Work required: Each line must appear in the answer exactly as it does in the data.

[Stored data]
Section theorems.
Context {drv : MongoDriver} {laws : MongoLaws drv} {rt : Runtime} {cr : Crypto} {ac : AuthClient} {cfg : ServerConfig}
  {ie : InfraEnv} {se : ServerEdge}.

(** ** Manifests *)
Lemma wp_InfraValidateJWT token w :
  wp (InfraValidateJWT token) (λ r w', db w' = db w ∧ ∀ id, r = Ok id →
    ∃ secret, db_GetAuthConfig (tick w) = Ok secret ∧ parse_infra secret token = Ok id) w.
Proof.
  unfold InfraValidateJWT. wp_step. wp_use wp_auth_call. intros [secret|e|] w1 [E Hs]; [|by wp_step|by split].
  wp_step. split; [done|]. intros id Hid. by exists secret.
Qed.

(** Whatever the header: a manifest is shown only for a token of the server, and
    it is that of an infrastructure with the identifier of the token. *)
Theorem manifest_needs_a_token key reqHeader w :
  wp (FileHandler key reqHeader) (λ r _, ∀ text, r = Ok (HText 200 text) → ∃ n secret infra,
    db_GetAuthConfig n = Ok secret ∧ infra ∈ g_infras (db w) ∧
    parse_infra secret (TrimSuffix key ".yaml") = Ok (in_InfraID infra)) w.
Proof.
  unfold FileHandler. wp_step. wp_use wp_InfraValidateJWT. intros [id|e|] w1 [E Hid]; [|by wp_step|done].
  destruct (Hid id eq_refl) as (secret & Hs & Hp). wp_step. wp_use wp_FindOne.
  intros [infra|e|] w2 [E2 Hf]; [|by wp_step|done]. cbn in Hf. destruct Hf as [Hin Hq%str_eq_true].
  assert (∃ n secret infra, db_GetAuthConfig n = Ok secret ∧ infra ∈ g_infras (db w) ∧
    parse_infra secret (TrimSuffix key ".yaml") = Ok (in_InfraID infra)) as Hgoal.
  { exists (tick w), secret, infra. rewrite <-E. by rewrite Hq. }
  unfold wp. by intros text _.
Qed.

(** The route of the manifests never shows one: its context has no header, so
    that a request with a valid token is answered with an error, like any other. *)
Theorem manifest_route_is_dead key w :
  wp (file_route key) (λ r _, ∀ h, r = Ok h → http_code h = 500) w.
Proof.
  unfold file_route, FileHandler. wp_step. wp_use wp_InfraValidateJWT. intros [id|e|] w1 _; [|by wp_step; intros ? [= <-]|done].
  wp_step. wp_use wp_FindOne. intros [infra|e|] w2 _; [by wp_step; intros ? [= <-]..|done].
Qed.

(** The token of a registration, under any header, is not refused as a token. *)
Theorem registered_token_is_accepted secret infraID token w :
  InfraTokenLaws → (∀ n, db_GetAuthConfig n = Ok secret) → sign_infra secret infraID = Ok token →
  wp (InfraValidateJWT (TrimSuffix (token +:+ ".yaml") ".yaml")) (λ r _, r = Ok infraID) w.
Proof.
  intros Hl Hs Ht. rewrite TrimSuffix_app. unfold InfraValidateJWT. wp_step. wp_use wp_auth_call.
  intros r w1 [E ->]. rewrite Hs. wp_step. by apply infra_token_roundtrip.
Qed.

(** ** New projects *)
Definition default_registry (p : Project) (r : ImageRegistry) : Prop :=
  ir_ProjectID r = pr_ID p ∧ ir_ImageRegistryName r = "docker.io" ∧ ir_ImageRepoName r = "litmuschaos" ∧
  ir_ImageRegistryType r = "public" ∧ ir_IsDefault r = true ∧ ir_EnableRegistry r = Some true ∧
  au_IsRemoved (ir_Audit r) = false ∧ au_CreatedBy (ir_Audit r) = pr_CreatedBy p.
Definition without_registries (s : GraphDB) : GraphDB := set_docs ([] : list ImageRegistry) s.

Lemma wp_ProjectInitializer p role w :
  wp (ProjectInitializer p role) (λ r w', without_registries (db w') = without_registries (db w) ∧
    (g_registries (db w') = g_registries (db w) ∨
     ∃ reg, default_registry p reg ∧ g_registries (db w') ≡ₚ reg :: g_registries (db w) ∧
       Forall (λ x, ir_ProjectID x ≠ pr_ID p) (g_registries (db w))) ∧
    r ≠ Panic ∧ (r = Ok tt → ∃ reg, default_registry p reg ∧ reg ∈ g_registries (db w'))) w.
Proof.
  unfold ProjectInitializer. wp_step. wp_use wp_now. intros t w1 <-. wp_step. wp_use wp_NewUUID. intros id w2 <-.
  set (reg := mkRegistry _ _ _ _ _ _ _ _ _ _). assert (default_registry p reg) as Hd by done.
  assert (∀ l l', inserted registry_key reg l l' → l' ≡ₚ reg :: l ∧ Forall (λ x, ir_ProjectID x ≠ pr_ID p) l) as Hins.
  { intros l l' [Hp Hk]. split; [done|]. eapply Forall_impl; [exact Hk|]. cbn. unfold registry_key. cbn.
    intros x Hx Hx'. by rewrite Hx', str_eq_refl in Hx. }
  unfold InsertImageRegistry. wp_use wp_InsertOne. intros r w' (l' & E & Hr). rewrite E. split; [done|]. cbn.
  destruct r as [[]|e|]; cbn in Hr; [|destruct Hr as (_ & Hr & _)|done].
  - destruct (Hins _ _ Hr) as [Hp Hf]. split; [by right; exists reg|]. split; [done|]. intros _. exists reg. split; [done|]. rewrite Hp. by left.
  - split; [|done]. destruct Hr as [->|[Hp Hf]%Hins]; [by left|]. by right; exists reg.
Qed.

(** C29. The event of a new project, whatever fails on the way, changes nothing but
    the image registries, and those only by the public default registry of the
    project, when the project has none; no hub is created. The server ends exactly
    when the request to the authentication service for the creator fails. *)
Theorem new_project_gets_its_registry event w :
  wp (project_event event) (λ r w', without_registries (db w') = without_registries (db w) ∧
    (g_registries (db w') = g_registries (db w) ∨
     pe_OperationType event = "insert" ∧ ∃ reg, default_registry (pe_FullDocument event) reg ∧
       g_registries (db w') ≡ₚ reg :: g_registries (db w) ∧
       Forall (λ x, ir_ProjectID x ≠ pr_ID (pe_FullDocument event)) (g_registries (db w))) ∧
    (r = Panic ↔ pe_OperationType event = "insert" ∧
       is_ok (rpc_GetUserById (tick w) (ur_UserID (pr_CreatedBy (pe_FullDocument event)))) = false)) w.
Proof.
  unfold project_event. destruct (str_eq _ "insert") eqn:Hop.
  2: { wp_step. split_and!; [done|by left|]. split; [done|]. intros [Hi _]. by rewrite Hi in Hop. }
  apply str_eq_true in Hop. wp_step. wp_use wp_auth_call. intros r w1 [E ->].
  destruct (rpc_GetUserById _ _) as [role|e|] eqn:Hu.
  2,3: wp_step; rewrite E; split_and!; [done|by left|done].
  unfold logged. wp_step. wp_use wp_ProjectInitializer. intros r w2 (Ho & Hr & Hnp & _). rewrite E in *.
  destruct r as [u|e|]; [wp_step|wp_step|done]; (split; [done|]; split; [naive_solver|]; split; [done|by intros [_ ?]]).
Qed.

Reply to the task:
Section theorems.
Context {drv : MongoDriver} {laws : MongoLaws drv} {rt : Runtime} {cr : Crypto} {ac : AuthClient} {cfg : ServerConfig}
  {ie : InfraEnv} {se : ServerEdge}.

(** ** Manifests *)
Lemma wp_InfraValidateJWT token w :
  wp (InfraValidateJWT token) (λ r w', db w' = db w ∧ ∀ id, r = Ok id →
    ∃ secret, db_GetAuthConfig (tick w) = Ok secret ∧ parse_infra secret token = Ok id) w.
Proof.
  unfold InfraValidateJWT. wp_step. wp_use wp_auth_call. intros [secret|e|] w1 [E Hs]; [|by wp_step|by split].
  wp_step. split; [done|]. intros id Hid. by exists secret.
Qed.

(** Whatever the header: a manifest is shown only for a token of the server, and
    it is that of an infrastructure with the identifier of the token. *)
Theorem manifest_needs_a_token key reqHeader w :
  wp (FileHandler key reqHeader) (λ r _, ∀ text, r = Ok (HText 200 text) → ∃ n secret infra,
    db_GetAuthConfig n = Ok secret ∧ infra ∈ g_infras (db w) ∧
    parse_infra secret (TrimSuffix key ".yaml") = Ok (in_InfraID infra)) w.
Proof.
  unfold FileHandler. wp_step. wp_use wp_InfraValidateJWT. intros [id|e|] w1 [E Hid]; [|by wp_step|done].
  destruct (Hid id eq_refl) as (secret & Hs & Hp). wp_step. wp_use wp_FindOne.
  intros [infra|e|] w2 [E2 Hf]; [|by wp_step|done]. cbn in Hf. destruct Hf as [Hin Hq%str_eq_true].
  assert (∃ n secret infra, db_GetAuthConfig n = Ok secret ∧ infra ∈ g_infras (db w) ∧
    parse_infra secret (TrimSuffix key ".yaml") = Ok (in_InfraID infra)) as Hgoal.
  { exists (tick w), secret, infra. rewrite <-E. by rewrite Hq. }
  unfold wp. by intros text _.
Qed.

(** The route of the manifests never shows one: its context has no header, so
    that a request with a valid token is answered with an error, like any other. *)
Theorem manifest_route_is_dead key w :
  wp (file_route key) (λ r _, ∀ h, r = Ok h → http_code h = 500) w.
Proof.
  unfold file_route, FileHandler. wp_step. wp_use wp_InfraValidateJWT. intros [id|e|] w1 _; [|by wp_step; intros ? [= <-]|done].
  wp_step. wp_use wp_FindOne. intros [infra|e|] w2 _; [by wp_step; intros ? [= <-]..|done].
Qed.

(** The token of a registration, under any header, is not refused as a token. *)
Theorem registered_token_is_accepted secret infraID token w :
  InfraTokenLaws → (∀ n, db_GetAuthConfig n = Ok secret) → sign_infra secret infraID = Ok token →
  wp (InfraValidateJWT (TrimSuffix (token +:+ ".yaml") ".yaml")) (λ r _, r = Ok infraID) w.
Proof.
  intros Hl Hs Ht. rewrite TrimSuffix_app. unfold InfraValidateJWT. wp_step. wp_use wp_auth_call.
  intros r w1 [E ->]. rewrite Hs. wp_step. by apply infra_token_roundtrip.
Qed.

(** ** New projects *)
Definition default_registry (p : Project) (r : ImageRegistry) : Prop :=
  ir_ProjectID r = pr_ID p ∧ ir_ImageRegistryName r = "docker.io" ∧ ir_ImageRepoName r = "litmuschaos" ∧
  ir_ImageRegistryType r = "public" ∧ ir_IsDefault r = true ∧ ir_EnableRegistry r = Some true ∧
  au_IsRemoved (ir_Audit r) = false ∧ au_CreatedBy (ir_Audit r) = pr_CreatedBy p.
Definition without_registries (s : GraphDB) : GraphDB := set_docs ([] : list ImageRegistry) s.

Lemma wp_ProjectInitializer p role w :
  wp (ProjectInitializer p role) (λ r w', without_registries (db w') = without_registries (db w) ∧
    (g_registries (db w') = g_registries (db w) ∨
     ∃ reg, default_registry p reg ∧ g_registries (db w') ≡ₚ reg :: g_registries (db w) ∧
       Forall (λ x, ir_ProjectID x ≠ pr_ID p) (g_registries (db w))) ∧
    r ≠ Panic ∧ (r = Ok tt → ∃ reg, default_registry p reg ∧ reg ∈ g_registries (db w'))) w.
Proof.
  unfold ProjectInitializer. wp_step. wp_use wp_now. intros t w1 <-. wp_step. wp_use wp_NewUUID. intros id w2 <-.
  set (reg := mkRegistry _ _ _ _ _ _ _ _ _ _). assert (default_registry p reg) as Hd by done.
  assert (∀ l l', inserted registry_key reg l l' → l' ≡ₚ reg :: l ∧ Forall (λ x, ir_ProjectID x ≠ pr_ID p) l) as Hins.
  { intros l l' [Hp Hk]. split; [done|]. eapply Forall_impl; [exact Hk|]. cbn. unfold registry_key. cbn.
    intros x Hx Hx'. by rewrite Hx', str_eq_refl in Hx. }
  unfold InsertImageRegistry. wp_use wp_InsertOne. intros r w' (l' & E & Hr). rewrite E. split; [done|]. cbn.
  destruct r as [[]|e|]; cbn in Hr; [|destruct Hr as (_ & Hr & _)|done].
  - destruct (Hins _ _ Hr) as [Hp Hf]. split; [by right; exists reg|]. split; [done|]. intros _. exists reg. split; [done|]. rewrite Hp. by left.
  - split; [|done]. destruct Hr as [->|[Hp Hf]%Hins]; [by left|]. by right; exists reg.
Qed.

(** C29. The event of a new project, whatever fails on the way, changes nothing but
    the image registries, and those only by the public default registry of the
    project, when the project has none; no hub is created. The server ends exactly
    when the request to the authentication service for the creator fails. *)
Theorem new_project_gets_its_registry event w :
  wp (project_event event) (λ r w', without_registries (db w') = without_registries (db w) ∧
    (g_registries (db w') = g_registries (db w) ∨
     pe_OperationType event = "insert" ∧ ∃ reg, default_registry (pe_FullDocument event) reg ∧
       g_registries (db w') ≡ₚ reg :: g_registries (db w) ∧
       Forall (λ x, ir_ProjectID x ≠ pr_ID (pe_FullDocument event)) (g_registries (db w))) ∧
    (r = Panic ↔ pe_OperationType event = "insert" ∧
       is_ok (rpc_GetUserById (tick w) (ur_UserID (pr_CreatedBy (pe_FullDocument event)))) = false)) w.
Proof.
  unfold project_event. destruct (str_eq _ "insert") eqn:Hop.
  2: { wp_step. split_and!; [done|by left|]. split; [done|]. intros [Hi _]. by rewrite Hi in Hop. }
  apply str_eq_true in Hop. wp_step. wp_use wp_auth_call. intros r w1 [E ->].
  destruct (rpc_GetUserById _ _) as [role|e|] eqn:Hu.
  2,3: wp_step; rewrite E; split_and!; [done|by left|done].
  unfold logged. wp_step. wp_use wp_ProjectInitializer. intros r w2 (Ho & Hr & Hnp & _). rewrite E in *.
  destruct r as [u|e|]; [wp_step|wp_step|done]; (split; [done|]; split; [naive_solver|]; split; [done|by intros [_ ?]]).
Qed.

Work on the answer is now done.